**Exercise brief**
Among the entries below, one line contains "eapply (gate_move _ _ tid (TReserved" and another contains "intros sl Hsl. unfold sem_free". Transcribe those two lines and every line between them, exactly.

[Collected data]
-- -- --
(** Reaping, and finding or creating a slot. *)
Lemma gate_reserve (g g' : Gate) (ts : gmap nat Thread) (tid : nat) (p : PeerId) (s : nat) :
  gate_inv g ts → ts !! tid = None → reserve_section g ts p = (g', s) →
  gate_inv g' (<[tid := TReserving p s]> ts).
Proof.
  intros [Hh Hheap Hinj Hfr Hsl] Ht Hr. unfold reserve_section in Hr.
  set (ps := filter (λ ps, held ts ps.2) (peers g)) in *.
  assert (∀ q s', ps !! q = Some s' → peers g !! q = Some s') as Hps.
  { intros q s' [? _]%map_lookup_filter_Some. done. }
  assert (∀ i t q s', ts !! i = Some t → holds t = Some (q, s') → ps !! q = Some s') as Hkeep.
  { intros i t q s' Hi Hq. apply map_lookup_filter_Some. split; [by eapply Hh|].
    cbn. exists i, t. split; [done|]. by rewrite Hq. }
  assert (∀ s' sl, slot_ok ts s' sl → slot_ok (<[tid := TReserving p s]> ts) s' sl) as Hsame.
  { intros s' sl. by apply slot_ok_insert. }
  destruct (ps !! p) as [s0|] eqn:Hp; injection Hr as <- <-.
  - split; cbn.
    + intros i t q s' [[<- <-]|[? Hi]]%lookup_insert_Some Hq; [by injection Hq as <- <-|by eapply Hkeep].
    + intros q s' Hq. by eapply Hheap, Hps.
    + intros q q' s' Hq Hq'. eapply Hinj; by apply Hps.
    + done.
    + intros s' sl Hs. by apply Hsame, Hsl.
  - assert (∀ q, ps !! q ≠ Some (next_arc g)) as Hnew.
    { intros q Hq%Hps. destruct (Hheap _ _ Hq) as [sl Hs%Hfr]. lia. }
    split; cbn.
    + intros i t q s' [[<- <-]|[? Hi]]%lookup_insert_Some Hq.
      * injection Hq as <- <-. apply lookup_insert_eq.
      * pose proof (Hkeep _ _ _ _ Hi Hq) as Hq'. rewrite lookup_insert_ne; [done|]. congruence.
    + intros q s' [[<- <-]|[? Hq]]%lookup_insert_Some; [rewrite lookup_insert_eq; by eexists|].
      rewrite lookup_insert. case_decide; [by eexists|]. by eapply Hheap, Hps.
    + intros q q' s' [[<- <-]|[? Hq]]%lookup_insert_Some [[<- E]|[? Hq']]%lookup_insert_Some;
        [done|by apply Hnew in Hq'|subst s'; by apply Hnew in Hq|eapply Hinj; by apply Hps].
    + intros s' sl [[<- <-]|[? Hs]]%lookup_insert_Some; [lia|]. apply Hfr in Hs. lia.
    + intros s' sl [[<- <-]|[? Hs]]%lookup_insert_Some; [|by apply Hsame, Hsl].
      apply Hsame. assert (∀ i t, ts !! i = Some t → ∀ q, holds t ≠ Some (q, next_arc g)) as Hno.
      { intros i t Hi q Hq. by apply (Hnew q), (Hkeep i t). }
      unfold slot_ok. rewrite !cnt_zero; [done|..]; intros i t Hi;
        by destruct (not_held_zero (next_arc g) t (Hno i t Hi)) as (? & ? & ?).
Qed.

Lemma admitted_le (s : nat) (ts : gmap nat Thread) : cnt (admitted s) ts <= cnt (counted s) ts.
Proof. apply cnt_mono. intros t. apply admitted_counted. Qed.

(** Arithmetic of one thread's move at its own slot. *)
Ltac slot_arith Ht :=
  unfold slot_ok; intros (? & ? & ? & ?);
  rewrite ?(cnt_update _ _ _ _ _ Ht), ?(cnt_delete _ _ _ _ Ht);
  cbn; repeat (case_bool_decide; [|congruence] || (case_bool_decide; [congruence|])); cbn; repeat split; try lia.

Lemma gate_inv_step (S S' : Sys) :
  step S S' → gate_inv (gate S) (threads S) → gate_inv (gate S') (threads S').
Proof.
  destruct 1 as [tid p g s Ht Hr|tid p s Ht Hq|tid p s Ht Hq|tid p s Ht|tid p s now b n id Ht Hacq
    |tid p class prio local now b n id Ht Hcr Hn Hacq|p class prio local now b n Hcr Hacq
    |tid pm s Ht Hc Hsem|tid pm s Ht Hc|tid pm now Ht|tid p Ht|tid p s Ht|tid p s Ht|tid p s Ht];
    intros Hinv; cbn [gate threads set_thread set_gate set_budgets end_thread].
  - by eapply gate_reserve.
  - eapply (gate_move _ _ tid (TReserving p s) (TReserved p s) p s); [done|done|done|by left|].
    intros sl Hsl. unfold queue_len in Hq. rewrite Hsl in Hq. cbn in Hq.
    pose proof (admitted_le s (threads S)). slot_arith Ht.
  - eapply (gate_move _ _ tid (TReserving p s) (TOverflow p s) p s); [done|done|done|by left|].
    intros sl Hsl. slot_arith Ht.
  - eapply (gate_end _ _ tid (TOverflow p s) p s); [done|done|done|]. intros sl Hsl. slot_arith Ht.
  - replace (gate S) with (gate_update (gate S) s (λ x, x)).
    2:{ unfold gate_update. rewrite alter_id by done. by destruct (gate S). }
    eapply (gate_move _ _ tid (TReserved p s) _ p s); [done|done|done|by left|].
    intros sl Hsl. slot_arith Ht.
  - apply gate_unheld; [done| |done]. intros t0 Ht0. congruence.
  - done.
  - destruct pm as [p cl id c lo]. cbn in Hc. subst c.
    eapply (gate_move _ _ tid _ _ p s); [done|exact Ht|done|by left|].
    intros sl Hsl. unfold sem_free in Hsem. rewrite Hsl in Hsem. cbn in Hsem. slot_arith Ht.
  - destruct pm as [p cl id c lo]. cbn in Hc. subst c.
    eapply (gate_move _ _ tid _ _ p s); [done|exact Ht|done|by right|].
    intros sl Hsl. slot_arith Ht.
  - destruct (holds (TPermit pm)) as [[p s]|] eqn:Hh.
    + replace (gate S) with (gate_update (gate S) s (λ x, x)).
      2:{ unfold gate_update. rewrite alter_id by done. by destruct (gate S). }
      eapply (gate_move _ _ tid (TPermit pm) _ p s); [done|done|done|left; by rewrite <-Hh|].
      intros sl Hsl. slot_arith Ht.
    + apply gate_unheld; [done| |by rewrite <-Hh]. intros t0 Ht0. congruence.
  - by eapply gate_unheld_end.
  - eapply (gate_end _ _ tid _ p s); [done|exact Ht|done|]. intros sl Hsl. slot_arith Ht.
  - eapply (gate_move _ _ tid _ (TReleasing p s) p s); [done|exact Ht|done|by left|].
    intros sl Hsl. slot_arith Ht.
  - eapply (gate_end _ _ tid _ p s); [done|exact Ht|done|]. intros sl Hsl. slot_arith Ht.
Qed.

(** ** The budget map's invariant *)

(** The data-lane slot of a permit to [p]: its id and its lane. *)
Definition lane (p : PeerId) (t : Thread) : option (Z * bool) :=
  match t with
  | TPermit pm =>
      if decide (pm_peer pm = p ∧ pm_class pm = Data ∧ pm_slot pm ≠ 0) then Some (pm_slot pm, pm_local pm) else None
  | _ => None
  end.

Definition best_effort (p : PeerId) (t : Thread) : bool :=
  match lane p t with Some (_, local) => negb local | None => false end.
Definition local_lane (p : PeerId) (t : Thread) : bool :=
  match lane p t with Some (_, local) => local | None => false end.
Definition control (p : PeerId) (t : Thread) : bool :=
  match t with TPermit pm => bool_decide (pm_peer pm = p ∧ pm_class pm = Control) | _ => false end.

(** The data-lane slots of all permits to [p]. *)
Definition lanes (p : PeerId) (ts : gmap nat Thread) : list (Z * bool) :=
  omap (λ it, lane p it.2) (map_to_list ts).

Lemma lanes_insert (p : PeerId) (ts : gmap nat Thread) (tid : nat) (t : Thread) :
  ts !! tid = None → lanes p (<[tid := t]> ts) ≡ₚ option_list (lane p t) ++ lanes p ts.
Proof.
  intros Ht. unfold lanes. rewrite map_to_list_insert by done. cbn. by destruct (lane p t).
Qed.

Lemma lanes_delete (p : PeerId) (ts : gmap nat Thread) (tid : nat) (t : Thread) :
  ts !! tid = Some t → lanes p ts ≡ₚ option_list (lane p t) ++ lanes p (delete tid ts).
Proof.
  intros Ht. rewrite <-(insert_delete_id ts tid t) at 1 by done.
  apply lanes_insert, lookup_delete_eq.
Qed.

Lemma lanes_update (p : PeerId) (ts : gmap nat Thread) (tid : nat) (t t' : Thread) :
  ts !! tid = Some t → lane p t' = None →
  lanes p ts ≡ₚ option_list (lane p t) ++ lanes p (<[tid := t']> ts).
Proof.
  intros Ht Ht'. rewrite (lanes_delete p ts tid t Ht). f_equiv.
  rewrite <-insert_delete_eq, lanes_insert, Ht' by apply lookup_delete_eq. done.
Qed.

Definition slot_lane (s : InFlightDataSlot) : Z * bool := (slot_id s, local_origin s).

Record entry_ok (next : Z) (p : PeerId) (ts : gmap nat Thread) (e : PeerOutboundBudgetEntry) : Prop := {
  eo_lanes : slot_lane <$> data_slots e ≡ₚ lanes p ts;
  eo_nodup : NoDup (slot_id <$> data_slots e);
  eo_slots : Forall (λ s, 0 < slot_id s < next ∧ priority s ≠ Critical) (data_slots e);
  eo_best_effort : best_effort_data_in_flight e = cnt (best_effort p) ts;
  eo_local : local_data_in_flight e = cnt (local_lane p) ts;
  eo_control : control_in_flight e = cnt (control p) ts;
  eo_best_effort_limit : best_effort_data_in_flight e <= OUTBOUND_BEST_EFFORT_DATA_PERMITS_PER_PEER;
  eo_local_limit : local_data_in_flight e <= OUTBOUND_LOCAL_DATA_PERMITS_PER_PEER;
  eo_control_limit : control_in_flight e <= OUTBOUND_CONTROL_PERMITS_PER_PEER;
}.

Definition entry_at (b : Budgets) (p : PeerId) : PeerOutboundBudgetEntry := default (entry_new 0) (b !! p).

Record budget_inv (b : Budgets) (next : Z) (ts : gmap nat Thread) : Prop := {
  bi_next : 0 < next <= U64_MAX;
  bi_entries p : entry_ok next p ts (entry_at b p);
}.

(** The fields that the invariant is about. *)
Definition same_lanes (e e' : PeerOutboundBudgetEntry) : Prop :=
  data_slots e' = data_slots e ∧ best_effort_data_in_flight e' = best_effort_data_in_flight e ∧
  local_data_in_flight e' = local_data_in_flight e ∧ control_in_flight e' = control_in_flight e.

Lemma entry_ok_same (next : Z) (p : PeerId) (ts : gmap nat Thread) (e e' : PeerOutboundBudgetEntry) :
  same_lanes e e' → entry_ok next p ts e → entry_ok next p ts e'.
Proof. intros (H1 & H2 & H3 & H4) []. split; by rewrite ?H1, ?H2, ?H3, ?H4. Qed.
-- -- --
**Reply to the exercise**
    eapply (gate_move _ _ tid (TReserved p s) _ p s); [done|done|done|by left|].
    intros sl Hsl. slot_arith Ht.
  - apply gate_unheld; [done| |done]. intros t0 Ht0. congruence.
  - done.
  - destruct pm as [p cl id c lo]. cbn in Hc. subst c.
    eapply (gate_move _ _ tid _ _ p s); [done|exact Ht|done|by left|].
    intros sl Hsl. unfold sem_free in Hsem. rewrite Hsl in Hsem. cbn in Hsem. slot_arith Ht.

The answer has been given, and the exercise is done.